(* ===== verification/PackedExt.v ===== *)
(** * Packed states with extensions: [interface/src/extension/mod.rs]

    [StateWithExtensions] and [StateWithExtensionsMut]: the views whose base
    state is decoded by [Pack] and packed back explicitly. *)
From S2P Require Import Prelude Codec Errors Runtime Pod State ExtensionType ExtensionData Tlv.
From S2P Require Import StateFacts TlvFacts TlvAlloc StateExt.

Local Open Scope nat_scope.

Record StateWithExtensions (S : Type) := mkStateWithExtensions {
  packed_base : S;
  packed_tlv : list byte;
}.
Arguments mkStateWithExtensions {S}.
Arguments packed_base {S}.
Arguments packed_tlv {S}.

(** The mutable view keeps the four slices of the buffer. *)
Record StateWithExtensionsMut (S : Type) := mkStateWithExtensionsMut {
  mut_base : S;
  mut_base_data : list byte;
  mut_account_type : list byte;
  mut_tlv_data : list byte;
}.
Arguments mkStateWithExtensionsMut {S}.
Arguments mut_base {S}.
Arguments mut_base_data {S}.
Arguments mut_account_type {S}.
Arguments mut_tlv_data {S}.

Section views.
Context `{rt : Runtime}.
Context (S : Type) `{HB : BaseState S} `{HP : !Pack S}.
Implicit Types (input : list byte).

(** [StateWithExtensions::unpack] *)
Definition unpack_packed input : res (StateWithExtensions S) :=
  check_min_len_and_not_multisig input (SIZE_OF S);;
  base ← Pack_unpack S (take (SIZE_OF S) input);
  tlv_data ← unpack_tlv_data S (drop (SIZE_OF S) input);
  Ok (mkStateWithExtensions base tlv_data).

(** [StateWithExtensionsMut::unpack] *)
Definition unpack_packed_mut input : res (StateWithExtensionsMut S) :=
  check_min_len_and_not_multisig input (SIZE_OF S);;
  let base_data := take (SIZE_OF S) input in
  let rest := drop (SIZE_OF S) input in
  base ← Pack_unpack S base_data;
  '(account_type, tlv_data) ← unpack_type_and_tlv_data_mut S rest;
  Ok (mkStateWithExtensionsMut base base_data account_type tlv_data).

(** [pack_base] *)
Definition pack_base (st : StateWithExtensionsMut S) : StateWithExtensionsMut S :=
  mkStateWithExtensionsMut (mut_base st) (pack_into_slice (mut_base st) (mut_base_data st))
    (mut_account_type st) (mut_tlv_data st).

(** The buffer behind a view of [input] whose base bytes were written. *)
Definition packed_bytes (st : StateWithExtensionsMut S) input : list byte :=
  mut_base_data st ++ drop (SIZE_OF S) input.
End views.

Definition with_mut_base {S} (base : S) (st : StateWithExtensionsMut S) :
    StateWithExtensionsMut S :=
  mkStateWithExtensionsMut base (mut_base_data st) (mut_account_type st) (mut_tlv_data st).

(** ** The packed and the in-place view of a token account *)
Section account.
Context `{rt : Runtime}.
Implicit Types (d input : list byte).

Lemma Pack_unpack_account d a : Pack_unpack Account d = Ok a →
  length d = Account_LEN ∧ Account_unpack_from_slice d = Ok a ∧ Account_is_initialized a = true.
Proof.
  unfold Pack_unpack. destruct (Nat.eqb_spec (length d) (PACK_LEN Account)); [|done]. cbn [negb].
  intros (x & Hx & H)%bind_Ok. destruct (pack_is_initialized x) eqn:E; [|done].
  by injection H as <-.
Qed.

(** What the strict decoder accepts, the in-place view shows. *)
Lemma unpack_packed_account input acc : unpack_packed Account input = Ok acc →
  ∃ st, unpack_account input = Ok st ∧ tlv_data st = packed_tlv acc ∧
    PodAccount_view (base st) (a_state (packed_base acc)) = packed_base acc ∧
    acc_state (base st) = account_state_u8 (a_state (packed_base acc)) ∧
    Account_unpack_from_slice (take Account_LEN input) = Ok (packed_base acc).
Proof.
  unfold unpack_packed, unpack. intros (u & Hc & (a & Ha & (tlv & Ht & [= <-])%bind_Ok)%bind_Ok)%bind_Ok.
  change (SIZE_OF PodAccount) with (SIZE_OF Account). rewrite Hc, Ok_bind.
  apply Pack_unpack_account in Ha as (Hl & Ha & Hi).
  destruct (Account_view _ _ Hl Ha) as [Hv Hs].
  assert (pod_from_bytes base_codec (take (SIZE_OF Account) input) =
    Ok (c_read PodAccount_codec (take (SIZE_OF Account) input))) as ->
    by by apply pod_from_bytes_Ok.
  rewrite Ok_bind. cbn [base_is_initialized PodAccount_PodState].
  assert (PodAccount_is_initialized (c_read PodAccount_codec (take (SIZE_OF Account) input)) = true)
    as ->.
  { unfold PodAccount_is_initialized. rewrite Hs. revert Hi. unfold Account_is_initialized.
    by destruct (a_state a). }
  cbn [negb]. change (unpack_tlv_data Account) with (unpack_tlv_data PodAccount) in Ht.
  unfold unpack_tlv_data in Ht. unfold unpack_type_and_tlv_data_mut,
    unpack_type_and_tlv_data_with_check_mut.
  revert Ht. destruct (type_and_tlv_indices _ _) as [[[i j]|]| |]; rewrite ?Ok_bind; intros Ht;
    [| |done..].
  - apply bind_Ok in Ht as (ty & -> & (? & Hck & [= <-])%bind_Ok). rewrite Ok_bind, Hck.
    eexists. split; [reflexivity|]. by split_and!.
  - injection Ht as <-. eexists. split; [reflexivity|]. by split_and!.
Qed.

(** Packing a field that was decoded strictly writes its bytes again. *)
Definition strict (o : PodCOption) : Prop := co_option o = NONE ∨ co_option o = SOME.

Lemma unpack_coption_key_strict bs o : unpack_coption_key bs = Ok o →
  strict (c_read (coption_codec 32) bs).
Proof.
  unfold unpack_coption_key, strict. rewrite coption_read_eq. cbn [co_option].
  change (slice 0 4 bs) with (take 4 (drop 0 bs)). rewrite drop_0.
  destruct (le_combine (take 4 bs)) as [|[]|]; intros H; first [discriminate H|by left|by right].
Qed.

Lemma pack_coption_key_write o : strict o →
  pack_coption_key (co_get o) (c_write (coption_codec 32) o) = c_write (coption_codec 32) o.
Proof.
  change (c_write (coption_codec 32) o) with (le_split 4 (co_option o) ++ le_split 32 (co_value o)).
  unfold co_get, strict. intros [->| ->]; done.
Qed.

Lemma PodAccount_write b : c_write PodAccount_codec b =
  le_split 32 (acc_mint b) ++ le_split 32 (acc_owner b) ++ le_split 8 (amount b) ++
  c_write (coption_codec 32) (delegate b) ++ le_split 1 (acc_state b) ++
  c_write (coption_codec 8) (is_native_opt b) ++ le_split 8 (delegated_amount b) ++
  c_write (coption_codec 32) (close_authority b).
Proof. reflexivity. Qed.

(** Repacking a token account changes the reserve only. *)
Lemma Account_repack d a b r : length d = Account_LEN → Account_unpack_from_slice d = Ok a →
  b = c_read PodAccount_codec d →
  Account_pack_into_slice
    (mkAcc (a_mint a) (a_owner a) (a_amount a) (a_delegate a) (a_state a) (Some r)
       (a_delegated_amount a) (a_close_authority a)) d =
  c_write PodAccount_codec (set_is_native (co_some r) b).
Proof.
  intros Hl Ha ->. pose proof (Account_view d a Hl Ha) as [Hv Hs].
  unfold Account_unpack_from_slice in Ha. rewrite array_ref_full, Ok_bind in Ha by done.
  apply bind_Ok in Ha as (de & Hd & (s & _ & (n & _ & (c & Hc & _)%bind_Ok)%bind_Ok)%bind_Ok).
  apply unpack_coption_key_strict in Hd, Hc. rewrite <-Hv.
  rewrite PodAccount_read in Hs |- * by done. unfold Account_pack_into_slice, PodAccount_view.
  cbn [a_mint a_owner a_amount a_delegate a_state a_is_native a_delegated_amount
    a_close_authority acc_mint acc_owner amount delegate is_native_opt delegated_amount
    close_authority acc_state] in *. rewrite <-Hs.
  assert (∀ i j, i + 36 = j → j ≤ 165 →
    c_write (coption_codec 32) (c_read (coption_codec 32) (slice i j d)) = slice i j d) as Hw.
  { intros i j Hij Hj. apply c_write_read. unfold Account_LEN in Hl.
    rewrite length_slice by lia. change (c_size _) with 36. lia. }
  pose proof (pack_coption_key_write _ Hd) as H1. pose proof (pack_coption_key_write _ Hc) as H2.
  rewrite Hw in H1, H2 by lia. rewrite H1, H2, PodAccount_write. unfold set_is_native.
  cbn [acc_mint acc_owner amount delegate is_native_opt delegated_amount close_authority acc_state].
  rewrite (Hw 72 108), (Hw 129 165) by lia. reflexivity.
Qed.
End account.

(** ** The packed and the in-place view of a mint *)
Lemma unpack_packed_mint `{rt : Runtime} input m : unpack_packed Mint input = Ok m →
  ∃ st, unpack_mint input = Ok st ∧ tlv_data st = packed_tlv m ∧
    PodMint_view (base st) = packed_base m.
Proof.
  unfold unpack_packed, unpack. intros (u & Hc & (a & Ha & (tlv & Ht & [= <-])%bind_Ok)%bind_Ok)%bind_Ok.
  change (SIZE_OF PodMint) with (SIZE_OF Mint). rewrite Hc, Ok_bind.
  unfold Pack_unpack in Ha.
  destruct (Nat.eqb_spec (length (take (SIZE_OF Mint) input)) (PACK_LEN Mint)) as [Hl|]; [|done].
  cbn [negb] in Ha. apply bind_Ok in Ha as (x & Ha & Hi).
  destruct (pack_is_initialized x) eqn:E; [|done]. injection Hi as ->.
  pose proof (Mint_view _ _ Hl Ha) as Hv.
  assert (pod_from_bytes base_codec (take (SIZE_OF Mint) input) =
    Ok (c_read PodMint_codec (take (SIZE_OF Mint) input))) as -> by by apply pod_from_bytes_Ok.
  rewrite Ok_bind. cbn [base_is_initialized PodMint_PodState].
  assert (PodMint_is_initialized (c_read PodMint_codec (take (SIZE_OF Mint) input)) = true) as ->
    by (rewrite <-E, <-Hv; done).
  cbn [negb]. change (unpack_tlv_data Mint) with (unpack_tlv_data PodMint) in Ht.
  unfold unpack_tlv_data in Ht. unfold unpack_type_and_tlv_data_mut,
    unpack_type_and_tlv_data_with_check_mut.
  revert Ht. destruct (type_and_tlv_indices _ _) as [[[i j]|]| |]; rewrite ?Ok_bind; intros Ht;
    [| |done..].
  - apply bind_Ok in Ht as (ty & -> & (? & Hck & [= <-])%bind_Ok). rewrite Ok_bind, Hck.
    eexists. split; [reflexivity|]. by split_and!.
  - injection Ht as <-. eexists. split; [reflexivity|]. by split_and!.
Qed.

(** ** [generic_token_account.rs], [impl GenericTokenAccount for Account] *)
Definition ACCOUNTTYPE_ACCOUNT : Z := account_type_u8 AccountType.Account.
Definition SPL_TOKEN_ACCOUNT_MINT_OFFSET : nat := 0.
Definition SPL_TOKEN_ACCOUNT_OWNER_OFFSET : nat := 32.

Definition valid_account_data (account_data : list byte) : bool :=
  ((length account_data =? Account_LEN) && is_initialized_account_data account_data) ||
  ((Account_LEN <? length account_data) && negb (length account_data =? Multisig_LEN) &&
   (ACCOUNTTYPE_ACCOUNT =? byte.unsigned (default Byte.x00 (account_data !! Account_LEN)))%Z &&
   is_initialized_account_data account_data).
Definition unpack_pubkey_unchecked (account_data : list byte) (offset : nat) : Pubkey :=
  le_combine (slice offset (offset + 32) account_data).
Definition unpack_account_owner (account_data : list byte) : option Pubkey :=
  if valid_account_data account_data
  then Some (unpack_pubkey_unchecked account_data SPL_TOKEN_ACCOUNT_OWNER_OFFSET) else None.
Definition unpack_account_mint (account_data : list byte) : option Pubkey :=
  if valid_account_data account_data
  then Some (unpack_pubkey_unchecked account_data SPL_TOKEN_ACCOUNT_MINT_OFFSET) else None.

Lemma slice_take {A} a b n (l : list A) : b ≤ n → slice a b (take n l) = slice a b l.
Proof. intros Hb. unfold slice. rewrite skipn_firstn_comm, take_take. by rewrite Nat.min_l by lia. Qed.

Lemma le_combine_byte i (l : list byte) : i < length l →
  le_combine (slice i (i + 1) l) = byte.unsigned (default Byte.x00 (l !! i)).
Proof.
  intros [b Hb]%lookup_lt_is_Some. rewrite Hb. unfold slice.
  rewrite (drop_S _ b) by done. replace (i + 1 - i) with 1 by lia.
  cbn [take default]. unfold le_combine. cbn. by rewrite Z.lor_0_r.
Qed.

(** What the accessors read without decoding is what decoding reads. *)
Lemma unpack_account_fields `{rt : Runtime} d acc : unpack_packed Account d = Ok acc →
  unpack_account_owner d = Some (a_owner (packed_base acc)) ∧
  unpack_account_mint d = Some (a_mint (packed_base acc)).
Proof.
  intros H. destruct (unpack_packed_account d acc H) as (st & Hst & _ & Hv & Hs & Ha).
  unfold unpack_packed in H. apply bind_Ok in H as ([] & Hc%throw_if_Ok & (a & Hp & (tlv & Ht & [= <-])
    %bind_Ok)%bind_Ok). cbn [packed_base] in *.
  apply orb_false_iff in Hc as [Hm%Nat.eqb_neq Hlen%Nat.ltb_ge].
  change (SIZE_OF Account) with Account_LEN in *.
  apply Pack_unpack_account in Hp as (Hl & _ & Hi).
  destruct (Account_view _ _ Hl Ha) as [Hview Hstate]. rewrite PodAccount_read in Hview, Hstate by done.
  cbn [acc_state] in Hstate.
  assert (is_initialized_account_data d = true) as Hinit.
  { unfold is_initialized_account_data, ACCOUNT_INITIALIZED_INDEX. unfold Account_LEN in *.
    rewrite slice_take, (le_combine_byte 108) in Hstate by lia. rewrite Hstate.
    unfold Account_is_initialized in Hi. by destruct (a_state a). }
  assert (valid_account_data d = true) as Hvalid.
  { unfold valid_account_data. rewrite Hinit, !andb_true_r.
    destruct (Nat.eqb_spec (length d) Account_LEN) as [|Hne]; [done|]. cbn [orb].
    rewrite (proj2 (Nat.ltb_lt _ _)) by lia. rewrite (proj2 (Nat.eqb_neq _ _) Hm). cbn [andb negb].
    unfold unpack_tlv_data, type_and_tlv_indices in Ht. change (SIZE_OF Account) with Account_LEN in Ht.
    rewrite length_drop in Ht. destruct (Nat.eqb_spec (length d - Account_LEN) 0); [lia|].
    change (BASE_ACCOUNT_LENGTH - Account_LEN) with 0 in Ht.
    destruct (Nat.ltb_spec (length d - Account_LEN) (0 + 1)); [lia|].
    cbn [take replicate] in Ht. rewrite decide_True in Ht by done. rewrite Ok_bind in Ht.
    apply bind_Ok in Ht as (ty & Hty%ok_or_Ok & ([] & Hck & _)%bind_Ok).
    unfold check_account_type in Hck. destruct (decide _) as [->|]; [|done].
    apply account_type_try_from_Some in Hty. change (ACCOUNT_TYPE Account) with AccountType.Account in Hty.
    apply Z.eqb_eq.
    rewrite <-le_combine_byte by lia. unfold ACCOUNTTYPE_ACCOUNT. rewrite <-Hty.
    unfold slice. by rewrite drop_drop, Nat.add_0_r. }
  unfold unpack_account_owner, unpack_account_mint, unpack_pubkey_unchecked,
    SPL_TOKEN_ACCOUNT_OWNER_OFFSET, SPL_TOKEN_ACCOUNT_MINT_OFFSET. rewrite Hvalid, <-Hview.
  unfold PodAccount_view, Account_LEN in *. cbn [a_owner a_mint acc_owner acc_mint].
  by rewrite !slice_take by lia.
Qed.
○ ○ ○ ○ ○ ○ ○
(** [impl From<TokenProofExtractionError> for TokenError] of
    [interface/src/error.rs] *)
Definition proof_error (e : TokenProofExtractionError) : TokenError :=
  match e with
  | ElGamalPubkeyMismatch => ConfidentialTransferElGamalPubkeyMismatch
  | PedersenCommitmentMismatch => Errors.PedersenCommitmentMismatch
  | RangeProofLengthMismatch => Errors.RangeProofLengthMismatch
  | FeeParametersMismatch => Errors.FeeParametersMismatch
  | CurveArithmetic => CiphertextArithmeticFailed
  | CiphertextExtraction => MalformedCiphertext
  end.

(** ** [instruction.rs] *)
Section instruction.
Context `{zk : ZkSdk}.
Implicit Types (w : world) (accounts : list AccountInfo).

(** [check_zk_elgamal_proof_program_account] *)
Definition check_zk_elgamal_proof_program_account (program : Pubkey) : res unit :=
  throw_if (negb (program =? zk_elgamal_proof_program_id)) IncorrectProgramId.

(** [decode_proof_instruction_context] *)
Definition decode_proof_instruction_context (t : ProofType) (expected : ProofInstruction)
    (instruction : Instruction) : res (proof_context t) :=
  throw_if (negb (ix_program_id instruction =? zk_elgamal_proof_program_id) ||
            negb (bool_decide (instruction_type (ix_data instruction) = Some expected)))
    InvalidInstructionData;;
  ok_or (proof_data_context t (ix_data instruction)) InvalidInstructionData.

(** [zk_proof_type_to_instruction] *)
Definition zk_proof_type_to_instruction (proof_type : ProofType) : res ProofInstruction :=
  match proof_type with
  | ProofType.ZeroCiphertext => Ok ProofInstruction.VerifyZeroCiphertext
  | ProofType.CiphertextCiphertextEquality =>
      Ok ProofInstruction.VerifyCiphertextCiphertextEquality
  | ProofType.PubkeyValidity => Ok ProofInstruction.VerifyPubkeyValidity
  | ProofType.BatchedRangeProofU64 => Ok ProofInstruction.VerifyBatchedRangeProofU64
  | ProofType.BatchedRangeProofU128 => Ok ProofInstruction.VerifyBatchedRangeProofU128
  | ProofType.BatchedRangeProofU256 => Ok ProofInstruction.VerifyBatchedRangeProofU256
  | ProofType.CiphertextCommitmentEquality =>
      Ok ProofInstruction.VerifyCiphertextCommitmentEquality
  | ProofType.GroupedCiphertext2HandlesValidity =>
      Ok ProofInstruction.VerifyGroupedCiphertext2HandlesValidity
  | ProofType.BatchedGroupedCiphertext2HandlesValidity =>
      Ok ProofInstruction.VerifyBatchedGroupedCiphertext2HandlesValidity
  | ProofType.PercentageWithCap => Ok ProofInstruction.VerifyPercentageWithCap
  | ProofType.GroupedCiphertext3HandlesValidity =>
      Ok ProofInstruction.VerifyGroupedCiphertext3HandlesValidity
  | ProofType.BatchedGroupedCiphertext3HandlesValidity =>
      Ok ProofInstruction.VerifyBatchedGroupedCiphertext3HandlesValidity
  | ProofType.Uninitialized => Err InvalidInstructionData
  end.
○ ○ ○ ○ ○ ○ ○
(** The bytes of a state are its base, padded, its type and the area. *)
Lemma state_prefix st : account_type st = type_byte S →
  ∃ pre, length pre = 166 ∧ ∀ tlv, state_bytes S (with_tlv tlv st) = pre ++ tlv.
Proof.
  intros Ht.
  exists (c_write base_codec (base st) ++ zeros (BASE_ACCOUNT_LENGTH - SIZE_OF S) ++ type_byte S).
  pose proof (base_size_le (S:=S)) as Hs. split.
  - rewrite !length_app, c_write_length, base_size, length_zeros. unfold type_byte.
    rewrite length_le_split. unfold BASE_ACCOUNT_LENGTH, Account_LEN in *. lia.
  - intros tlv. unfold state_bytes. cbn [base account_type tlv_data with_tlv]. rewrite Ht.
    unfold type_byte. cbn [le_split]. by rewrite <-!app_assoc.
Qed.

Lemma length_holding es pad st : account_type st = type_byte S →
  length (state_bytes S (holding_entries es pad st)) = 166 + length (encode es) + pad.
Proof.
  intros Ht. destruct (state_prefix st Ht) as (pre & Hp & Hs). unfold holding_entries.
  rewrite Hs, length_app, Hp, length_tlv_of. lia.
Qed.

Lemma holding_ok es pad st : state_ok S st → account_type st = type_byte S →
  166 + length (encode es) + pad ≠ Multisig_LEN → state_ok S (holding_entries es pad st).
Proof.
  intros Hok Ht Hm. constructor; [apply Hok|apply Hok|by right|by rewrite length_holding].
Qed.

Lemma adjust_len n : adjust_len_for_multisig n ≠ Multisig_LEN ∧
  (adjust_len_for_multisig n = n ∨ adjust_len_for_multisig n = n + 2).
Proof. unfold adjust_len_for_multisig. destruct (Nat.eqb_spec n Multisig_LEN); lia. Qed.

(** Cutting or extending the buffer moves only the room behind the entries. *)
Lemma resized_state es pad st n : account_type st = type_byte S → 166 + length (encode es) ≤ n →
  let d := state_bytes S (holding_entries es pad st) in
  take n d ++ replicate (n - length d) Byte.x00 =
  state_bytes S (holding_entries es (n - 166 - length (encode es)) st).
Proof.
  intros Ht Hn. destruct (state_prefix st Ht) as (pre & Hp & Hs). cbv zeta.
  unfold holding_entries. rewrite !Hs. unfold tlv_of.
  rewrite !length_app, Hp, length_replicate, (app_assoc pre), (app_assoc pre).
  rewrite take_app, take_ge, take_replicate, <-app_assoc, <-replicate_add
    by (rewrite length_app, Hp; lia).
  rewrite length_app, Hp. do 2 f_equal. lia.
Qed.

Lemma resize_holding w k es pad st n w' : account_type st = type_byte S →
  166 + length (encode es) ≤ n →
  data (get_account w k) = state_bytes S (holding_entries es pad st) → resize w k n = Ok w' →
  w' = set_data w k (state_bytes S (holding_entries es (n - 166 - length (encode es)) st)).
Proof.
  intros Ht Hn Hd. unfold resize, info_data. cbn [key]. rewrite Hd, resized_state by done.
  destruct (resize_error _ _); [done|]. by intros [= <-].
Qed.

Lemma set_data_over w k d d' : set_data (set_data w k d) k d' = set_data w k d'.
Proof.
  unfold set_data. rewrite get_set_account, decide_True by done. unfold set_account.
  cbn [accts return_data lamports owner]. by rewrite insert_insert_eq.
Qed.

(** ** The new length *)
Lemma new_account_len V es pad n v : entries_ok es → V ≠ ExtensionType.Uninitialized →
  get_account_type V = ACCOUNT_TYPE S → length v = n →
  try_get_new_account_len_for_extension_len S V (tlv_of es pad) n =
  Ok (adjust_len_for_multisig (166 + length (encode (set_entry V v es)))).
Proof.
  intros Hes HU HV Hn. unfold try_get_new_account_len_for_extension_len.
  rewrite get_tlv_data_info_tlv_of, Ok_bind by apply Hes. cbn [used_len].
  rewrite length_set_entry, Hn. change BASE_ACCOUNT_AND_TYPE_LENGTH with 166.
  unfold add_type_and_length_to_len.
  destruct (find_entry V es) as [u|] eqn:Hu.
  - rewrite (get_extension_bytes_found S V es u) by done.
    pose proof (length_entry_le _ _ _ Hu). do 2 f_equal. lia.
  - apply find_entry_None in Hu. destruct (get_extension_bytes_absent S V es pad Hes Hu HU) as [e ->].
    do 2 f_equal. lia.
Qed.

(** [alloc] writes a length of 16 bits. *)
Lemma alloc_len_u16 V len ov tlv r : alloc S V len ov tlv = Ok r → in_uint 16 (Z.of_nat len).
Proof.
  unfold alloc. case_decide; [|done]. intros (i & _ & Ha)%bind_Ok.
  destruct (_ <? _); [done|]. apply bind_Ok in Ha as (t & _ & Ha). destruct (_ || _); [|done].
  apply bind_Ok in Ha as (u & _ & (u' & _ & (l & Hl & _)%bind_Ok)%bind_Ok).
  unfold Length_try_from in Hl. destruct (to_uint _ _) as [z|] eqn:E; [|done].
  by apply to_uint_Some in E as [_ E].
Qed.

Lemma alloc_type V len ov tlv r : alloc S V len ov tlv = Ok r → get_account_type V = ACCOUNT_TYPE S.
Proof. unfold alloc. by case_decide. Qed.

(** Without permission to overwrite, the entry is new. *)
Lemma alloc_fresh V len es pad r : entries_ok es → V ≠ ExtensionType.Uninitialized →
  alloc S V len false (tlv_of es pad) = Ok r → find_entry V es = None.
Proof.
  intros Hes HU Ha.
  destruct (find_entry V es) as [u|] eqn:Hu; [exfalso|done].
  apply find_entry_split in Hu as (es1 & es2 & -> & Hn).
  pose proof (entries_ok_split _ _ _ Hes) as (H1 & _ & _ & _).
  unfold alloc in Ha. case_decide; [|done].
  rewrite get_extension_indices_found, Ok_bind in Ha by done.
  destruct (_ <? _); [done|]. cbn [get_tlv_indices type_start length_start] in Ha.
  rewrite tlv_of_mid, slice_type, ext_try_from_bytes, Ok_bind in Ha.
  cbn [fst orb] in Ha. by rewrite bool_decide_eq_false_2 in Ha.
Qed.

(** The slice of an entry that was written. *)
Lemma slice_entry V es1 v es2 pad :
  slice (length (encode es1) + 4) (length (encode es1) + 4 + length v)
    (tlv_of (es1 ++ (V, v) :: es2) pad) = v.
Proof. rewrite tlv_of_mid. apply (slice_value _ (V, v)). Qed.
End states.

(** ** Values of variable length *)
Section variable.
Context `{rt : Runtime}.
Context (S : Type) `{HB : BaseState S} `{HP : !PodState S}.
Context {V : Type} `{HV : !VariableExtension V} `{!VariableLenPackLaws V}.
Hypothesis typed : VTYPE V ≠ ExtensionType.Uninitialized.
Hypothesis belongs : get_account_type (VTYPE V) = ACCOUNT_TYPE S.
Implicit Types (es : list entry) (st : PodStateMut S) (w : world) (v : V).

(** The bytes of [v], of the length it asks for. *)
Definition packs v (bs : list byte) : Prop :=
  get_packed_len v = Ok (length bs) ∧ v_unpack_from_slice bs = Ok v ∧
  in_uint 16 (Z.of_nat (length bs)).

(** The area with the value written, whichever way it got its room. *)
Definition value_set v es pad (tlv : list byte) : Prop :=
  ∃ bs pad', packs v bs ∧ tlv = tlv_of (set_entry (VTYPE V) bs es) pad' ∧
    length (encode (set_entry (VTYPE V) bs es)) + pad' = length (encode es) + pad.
○ ○ ○ ○ ○ ○ ○
### Work item
Return exactly the lines above from the line that has "PedersenCommitmentMismatch => Errors.PedersenCommitmentMismatch" through the line that has "CurveArithmetic => CiphertextArithmeticFailed", inclusive, and nothing else.

### Result of the task
  | PedersenCommitmentMismatch => Errors.PedersenCommitmentMismatch
  | RangeProofLengthMismatch => Errors.RangeProofLengthMismatch
  | FeeParametersMismatch => Errors.FeeParametersMismatch
  | CurveArithmetic => CiphertextArithmeticFailed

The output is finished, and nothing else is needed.